**Instructions to follow**
Extract from the entries below, exactly as given, only the lines from the line containing "St) A) k (a : A)" to the line containing "End iteration.", both lines included.

**Records supplied**
====

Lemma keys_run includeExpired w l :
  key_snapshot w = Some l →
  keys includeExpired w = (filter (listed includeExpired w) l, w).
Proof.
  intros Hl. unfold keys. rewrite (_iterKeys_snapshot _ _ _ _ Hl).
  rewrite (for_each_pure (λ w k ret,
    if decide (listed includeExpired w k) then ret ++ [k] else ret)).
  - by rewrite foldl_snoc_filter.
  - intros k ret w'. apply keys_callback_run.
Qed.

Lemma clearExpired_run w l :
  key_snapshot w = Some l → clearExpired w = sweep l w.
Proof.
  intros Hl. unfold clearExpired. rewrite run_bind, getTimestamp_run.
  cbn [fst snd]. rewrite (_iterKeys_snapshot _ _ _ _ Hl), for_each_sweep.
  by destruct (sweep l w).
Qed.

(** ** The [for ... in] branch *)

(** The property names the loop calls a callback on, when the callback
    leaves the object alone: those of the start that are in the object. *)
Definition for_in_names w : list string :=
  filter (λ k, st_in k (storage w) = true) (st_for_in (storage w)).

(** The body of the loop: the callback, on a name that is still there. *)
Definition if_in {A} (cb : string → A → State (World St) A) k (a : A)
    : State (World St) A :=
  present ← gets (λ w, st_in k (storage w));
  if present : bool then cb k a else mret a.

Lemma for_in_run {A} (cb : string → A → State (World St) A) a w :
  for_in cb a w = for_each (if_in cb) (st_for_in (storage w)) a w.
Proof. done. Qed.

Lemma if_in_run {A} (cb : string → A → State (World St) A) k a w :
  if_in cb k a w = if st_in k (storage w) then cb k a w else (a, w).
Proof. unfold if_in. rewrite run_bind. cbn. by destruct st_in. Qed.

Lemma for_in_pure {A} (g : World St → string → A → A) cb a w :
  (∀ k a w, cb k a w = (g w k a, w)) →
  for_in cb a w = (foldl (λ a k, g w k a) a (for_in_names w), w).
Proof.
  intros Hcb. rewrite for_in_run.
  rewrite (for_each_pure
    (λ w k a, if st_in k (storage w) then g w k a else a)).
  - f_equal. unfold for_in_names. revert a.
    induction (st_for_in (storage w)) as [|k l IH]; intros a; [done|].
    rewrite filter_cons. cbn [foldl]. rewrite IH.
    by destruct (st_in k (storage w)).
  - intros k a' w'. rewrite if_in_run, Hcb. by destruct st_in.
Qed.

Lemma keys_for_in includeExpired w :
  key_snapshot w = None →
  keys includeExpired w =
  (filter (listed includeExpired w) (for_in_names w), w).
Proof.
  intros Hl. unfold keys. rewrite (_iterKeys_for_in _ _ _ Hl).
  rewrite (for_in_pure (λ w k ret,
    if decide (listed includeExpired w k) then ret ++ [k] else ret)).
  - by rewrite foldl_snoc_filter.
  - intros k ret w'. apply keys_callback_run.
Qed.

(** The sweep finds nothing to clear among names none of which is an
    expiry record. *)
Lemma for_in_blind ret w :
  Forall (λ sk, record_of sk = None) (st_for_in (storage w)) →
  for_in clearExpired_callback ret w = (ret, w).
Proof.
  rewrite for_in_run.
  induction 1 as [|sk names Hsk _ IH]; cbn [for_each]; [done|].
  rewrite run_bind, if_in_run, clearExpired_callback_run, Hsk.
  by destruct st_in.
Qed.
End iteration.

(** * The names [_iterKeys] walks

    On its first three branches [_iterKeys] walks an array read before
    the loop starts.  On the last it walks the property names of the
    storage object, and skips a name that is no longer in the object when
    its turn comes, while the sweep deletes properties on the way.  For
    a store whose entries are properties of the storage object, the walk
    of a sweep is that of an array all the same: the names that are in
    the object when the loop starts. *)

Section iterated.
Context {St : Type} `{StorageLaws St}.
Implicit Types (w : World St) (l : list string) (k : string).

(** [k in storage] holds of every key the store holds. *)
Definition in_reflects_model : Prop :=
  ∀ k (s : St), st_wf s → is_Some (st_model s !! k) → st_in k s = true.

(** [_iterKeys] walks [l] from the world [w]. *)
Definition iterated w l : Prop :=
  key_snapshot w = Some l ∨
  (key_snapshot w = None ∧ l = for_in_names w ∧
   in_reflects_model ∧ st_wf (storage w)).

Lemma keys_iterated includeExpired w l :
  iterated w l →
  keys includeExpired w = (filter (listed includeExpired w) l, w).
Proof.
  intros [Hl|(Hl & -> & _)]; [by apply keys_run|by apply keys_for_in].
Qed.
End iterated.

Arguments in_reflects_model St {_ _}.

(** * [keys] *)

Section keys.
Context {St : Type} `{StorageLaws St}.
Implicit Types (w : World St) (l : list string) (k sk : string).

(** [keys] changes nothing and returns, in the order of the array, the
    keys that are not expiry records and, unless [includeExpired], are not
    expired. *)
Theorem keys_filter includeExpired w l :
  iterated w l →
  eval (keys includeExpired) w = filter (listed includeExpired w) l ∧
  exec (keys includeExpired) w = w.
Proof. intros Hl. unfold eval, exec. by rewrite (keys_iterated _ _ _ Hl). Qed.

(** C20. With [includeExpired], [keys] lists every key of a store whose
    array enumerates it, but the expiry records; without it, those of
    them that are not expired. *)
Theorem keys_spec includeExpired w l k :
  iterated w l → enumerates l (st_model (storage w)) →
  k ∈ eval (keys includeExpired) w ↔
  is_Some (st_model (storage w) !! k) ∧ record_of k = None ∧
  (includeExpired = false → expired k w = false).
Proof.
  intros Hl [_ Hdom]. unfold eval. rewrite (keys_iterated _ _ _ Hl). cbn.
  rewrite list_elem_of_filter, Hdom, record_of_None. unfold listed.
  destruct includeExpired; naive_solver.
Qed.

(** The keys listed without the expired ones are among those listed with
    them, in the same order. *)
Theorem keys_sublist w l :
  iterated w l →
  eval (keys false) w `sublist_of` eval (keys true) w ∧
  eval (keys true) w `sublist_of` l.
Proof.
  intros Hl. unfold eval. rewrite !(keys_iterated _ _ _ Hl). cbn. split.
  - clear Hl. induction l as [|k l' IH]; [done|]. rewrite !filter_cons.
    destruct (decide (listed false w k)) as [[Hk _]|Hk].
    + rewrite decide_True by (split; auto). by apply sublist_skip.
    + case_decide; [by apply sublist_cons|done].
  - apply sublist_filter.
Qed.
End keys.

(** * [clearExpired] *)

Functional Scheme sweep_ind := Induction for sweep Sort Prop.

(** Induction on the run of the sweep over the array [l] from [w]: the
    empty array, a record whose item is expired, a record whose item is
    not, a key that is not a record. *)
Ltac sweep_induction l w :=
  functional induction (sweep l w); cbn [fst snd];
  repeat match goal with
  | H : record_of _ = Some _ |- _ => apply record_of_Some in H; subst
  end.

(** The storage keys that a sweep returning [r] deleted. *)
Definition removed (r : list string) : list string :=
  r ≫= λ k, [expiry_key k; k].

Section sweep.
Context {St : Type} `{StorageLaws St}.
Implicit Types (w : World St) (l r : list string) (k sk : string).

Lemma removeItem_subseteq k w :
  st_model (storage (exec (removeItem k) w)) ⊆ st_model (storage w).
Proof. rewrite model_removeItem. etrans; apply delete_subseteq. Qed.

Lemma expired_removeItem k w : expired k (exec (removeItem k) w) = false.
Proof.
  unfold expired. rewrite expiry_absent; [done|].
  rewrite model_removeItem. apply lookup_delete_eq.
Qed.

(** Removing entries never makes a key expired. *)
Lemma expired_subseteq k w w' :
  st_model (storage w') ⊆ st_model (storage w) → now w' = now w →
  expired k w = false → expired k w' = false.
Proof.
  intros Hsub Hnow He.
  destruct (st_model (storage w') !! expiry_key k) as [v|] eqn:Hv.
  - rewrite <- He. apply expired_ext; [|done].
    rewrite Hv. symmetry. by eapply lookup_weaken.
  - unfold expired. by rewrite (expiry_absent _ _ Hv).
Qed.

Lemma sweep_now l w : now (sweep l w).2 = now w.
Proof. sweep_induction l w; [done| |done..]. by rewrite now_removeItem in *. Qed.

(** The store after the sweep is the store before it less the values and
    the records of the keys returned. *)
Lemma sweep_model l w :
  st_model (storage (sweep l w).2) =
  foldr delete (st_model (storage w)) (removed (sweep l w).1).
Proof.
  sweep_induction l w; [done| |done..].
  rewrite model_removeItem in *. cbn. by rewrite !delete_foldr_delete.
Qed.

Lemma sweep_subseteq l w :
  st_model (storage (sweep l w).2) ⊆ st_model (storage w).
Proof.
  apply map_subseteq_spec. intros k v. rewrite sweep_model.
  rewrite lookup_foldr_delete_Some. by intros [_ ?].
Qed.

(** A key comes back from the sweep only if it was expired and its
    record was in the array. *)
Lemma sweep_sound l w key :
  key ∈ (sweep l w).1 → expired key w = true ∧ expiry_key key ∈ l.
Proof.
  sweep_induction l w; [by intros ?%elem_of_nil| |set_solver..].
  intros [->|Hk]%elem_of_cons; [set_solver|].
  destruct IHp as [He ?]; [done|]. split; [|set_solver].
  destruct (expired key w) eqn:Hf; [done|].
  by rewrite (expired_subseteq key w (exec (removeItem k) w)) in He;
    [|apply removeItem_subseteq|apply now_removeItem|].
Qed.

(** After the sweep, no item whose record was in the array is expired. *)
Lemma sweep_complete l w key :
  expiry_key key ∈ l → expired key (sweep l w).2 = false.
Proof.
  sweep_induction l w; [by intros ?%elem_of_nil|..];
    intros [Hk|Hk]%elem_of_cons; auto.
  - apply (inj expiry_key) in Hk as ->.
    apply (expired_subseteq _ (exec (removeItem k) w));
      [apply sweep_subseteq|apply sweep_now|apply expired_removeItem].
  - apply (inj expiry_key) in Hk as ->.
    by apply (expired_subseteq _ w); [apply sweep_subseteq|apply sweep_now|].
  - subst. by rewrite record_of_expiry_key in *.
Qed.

====

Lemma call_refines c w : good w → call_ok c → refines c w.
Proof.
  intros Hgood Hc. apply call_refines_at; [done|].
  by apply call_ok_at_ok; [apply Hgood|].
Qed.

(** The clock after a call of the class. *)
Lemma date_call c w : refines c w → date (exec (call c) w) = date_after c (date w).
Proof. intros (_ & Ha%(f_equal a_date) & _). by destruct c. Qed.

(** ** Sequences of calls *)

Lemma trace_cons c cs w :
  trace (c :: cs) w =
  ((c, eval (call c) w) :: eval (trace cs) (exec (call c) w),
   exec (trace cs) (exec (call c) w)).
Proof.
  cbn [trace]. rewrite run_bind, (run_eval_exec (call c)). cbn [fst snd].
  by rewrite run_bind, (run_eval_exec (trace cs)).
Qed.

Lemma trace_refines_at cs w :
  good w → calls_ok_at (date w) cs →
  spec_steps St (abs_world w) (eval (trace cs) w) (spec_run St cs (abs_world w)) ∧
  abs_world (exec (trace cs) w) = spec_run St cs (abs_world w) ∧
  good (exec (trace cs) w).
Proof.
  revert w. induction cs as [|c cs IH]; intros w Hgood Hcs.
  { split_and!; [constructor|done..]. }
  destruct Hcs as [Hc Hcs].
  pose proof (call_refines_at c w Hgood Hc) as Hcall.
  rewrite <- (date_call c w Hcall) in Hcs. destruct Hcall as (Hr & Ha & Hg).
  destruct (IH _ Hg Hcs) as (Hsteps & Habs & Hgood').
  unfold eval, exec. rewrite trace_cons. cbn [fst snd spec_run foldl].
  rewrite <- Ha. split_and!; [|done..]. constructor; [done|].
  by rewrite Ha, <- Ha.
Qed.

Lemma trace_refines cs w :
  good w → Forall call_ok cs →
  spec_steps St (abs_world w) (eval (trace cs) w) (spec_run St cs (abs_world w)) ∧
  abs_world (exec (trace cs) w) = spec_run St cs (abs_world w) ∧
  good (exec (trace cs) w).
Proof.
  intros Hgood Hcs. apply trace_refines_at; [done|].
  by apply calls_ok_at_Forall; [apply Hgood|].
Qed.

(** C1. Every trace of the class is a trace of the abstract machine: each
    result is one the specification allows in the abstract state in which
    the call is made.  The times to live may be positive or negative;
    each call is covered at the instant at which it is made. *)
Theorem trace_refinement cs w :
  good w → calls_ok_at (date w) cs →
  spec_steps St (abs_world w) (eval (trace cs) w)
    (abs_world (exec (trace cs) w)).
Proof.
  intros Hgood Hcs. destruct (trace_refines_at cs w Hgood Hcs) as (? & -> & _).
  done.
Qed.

====

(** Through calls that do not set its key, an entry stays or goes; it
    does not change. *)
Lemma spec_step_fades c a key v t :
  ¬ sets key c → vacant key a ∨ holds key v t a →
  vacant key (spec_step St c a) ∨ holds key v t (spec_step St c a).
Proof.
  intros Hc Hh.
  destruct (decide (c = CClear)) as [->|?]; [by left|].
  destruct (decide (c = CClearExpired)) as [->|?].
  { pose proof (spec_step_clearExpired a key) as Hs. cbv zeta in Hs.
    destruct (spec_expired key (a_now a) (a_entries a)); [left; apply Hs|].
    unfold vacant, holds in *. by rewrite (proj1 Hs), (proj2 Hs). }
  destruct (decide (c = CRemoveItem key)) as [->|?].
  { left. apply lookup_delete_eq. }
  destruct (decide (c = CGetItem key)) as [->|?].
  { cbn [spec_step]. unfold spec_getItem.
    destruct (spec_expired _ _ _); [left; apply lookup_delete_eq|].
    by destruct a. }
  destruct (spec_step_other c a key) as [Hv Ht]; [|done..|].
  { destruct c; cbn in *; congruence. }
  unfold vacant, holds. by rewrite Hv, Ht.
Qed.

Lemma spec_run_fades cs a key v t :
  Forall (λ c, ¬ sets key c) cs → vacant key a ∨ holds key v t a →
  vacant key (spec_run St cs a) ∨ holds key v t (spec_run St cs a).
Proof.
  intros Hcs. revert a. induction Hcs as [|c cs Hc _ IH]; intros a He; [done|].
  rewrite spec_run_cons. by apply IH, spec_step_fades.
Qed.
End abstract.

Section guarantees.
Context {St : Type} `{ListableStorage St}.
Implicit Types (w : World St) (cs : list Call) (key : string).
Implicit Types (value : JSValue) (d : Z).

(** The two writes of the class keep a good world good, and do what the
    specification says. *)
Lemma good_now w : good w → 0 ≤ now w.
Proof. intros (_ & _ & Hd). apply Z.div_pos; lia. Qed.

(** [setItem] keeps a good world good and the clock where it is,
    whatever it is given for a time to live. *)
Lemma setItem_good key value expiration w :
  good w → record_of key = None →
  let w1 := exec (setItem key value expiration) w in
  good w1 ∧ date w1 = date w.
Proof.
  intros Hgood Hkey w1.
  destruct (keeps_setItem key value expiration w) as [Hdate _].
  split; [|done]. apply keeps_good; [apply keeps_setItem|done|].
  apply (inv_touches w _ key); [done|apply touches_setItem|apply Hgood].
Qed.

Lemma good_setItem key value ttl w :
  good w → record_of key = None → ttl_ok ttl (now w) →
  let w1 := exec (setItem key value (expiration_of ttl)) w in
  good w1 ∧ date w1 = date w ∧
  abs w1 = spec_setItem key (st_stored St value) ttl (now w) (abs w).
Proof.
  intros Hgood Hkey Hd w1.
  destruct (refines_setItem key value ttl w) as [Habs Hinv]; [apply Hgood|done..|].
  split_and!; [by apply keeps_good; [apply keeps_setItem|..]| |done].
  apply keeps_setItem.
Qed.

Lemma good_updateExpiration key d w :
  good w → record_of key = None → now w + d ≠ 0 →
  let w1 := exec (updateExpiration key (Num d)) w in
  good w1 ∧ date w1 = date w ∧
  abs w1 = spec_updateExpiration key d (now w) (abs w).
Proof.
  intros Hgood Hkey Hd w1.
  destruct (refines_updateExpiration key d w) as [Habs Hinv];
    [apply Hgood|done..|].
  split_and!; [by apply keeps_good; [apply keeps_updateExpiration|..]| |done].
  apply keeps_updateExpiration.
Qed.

====

**Answer below**
Definition if_in {A} (cb : string → A → State (World St) A) k (a : A)
    : State (World St) A :=
  present ← gets (λ w, st_in k (storage w));
  if present : bool then cb k a else mret a.

Lemma for_in_run {A} (cb : string → A → State (World St) A) a w :
  for_in cb a w = for_each (if_in cb) (st_for_in (storage w)) a w.
Proof. done. Qed.

Lemma if_in_run {A} (cb : string → A → State (World St) A) k a w :
  if_in cb k a w = if st_in k (storage w) then cb k a w else (a, w).
Proof. unfold if_in. rewrite run_bind. cbn. by destruct st_in. Qed.

Lemma for_in_pure {A} (g : World St → string → A → A) cb a w :
  (∀ k a w, cb k a w = (g w k a, w)) →
  for_in cb a w = (foldl (λ a k, g w k a) a (for_in_names w), w).
Proof.
  intros Hcb. rewrite for_in_run.
  rewrite (for_each_pure
    (λ w k a, if st_in k (storage w) then g w k a else a)).
  - f_equal. unfold for_in_names. revert a.
    induction (st_for_in (storage w)) as [|k l IH]; intros a; [done|].
    rewrite filter_cons. cbn [foldl]. rewrite IH.
    by destruct (st_in k (storage w)).
  - intros k a' w'. rewrite if_in_run, Hcb. by destruct st_in.
Qed.

Lemma keys_for_in includeExpired w :
  key_snapshot w = None →
  keys includeExpired w =
  (filter (listed includeExpired w) (for_in_names w), w).
Proof.
  intros Hl. unfold keys. rewrite (_iterKeys_for_in _ _ _ Hl).
  rewrite (for_in_pure (λ w k ret,
    if decide (listed includeExpired w k) then ret ++ [k] else ret)).
  - by rewrite foldl_snoc_filter.
  - intros k ret w'. apply keys_callback_run.
Qed.

(** The sweep finds nothing to clear among names none of which is an
    expiry record. *)
Lemma for_in_blind ret w :
  Forall (λ sk, record_of sk = None) (st_for_in (storage w)) →
  for_in clearExpired_callback ret w = (ret, w).
Proof.
  rewrite for_in_run.
  induction 1 as [|sk names Hsk _ IH]; cbn [for_each]; [done|].
  rewrite run_bind, if_in_run, clearExpired_callback_run, Hsk.
  by destruct st_in.
Qed.
End iteration.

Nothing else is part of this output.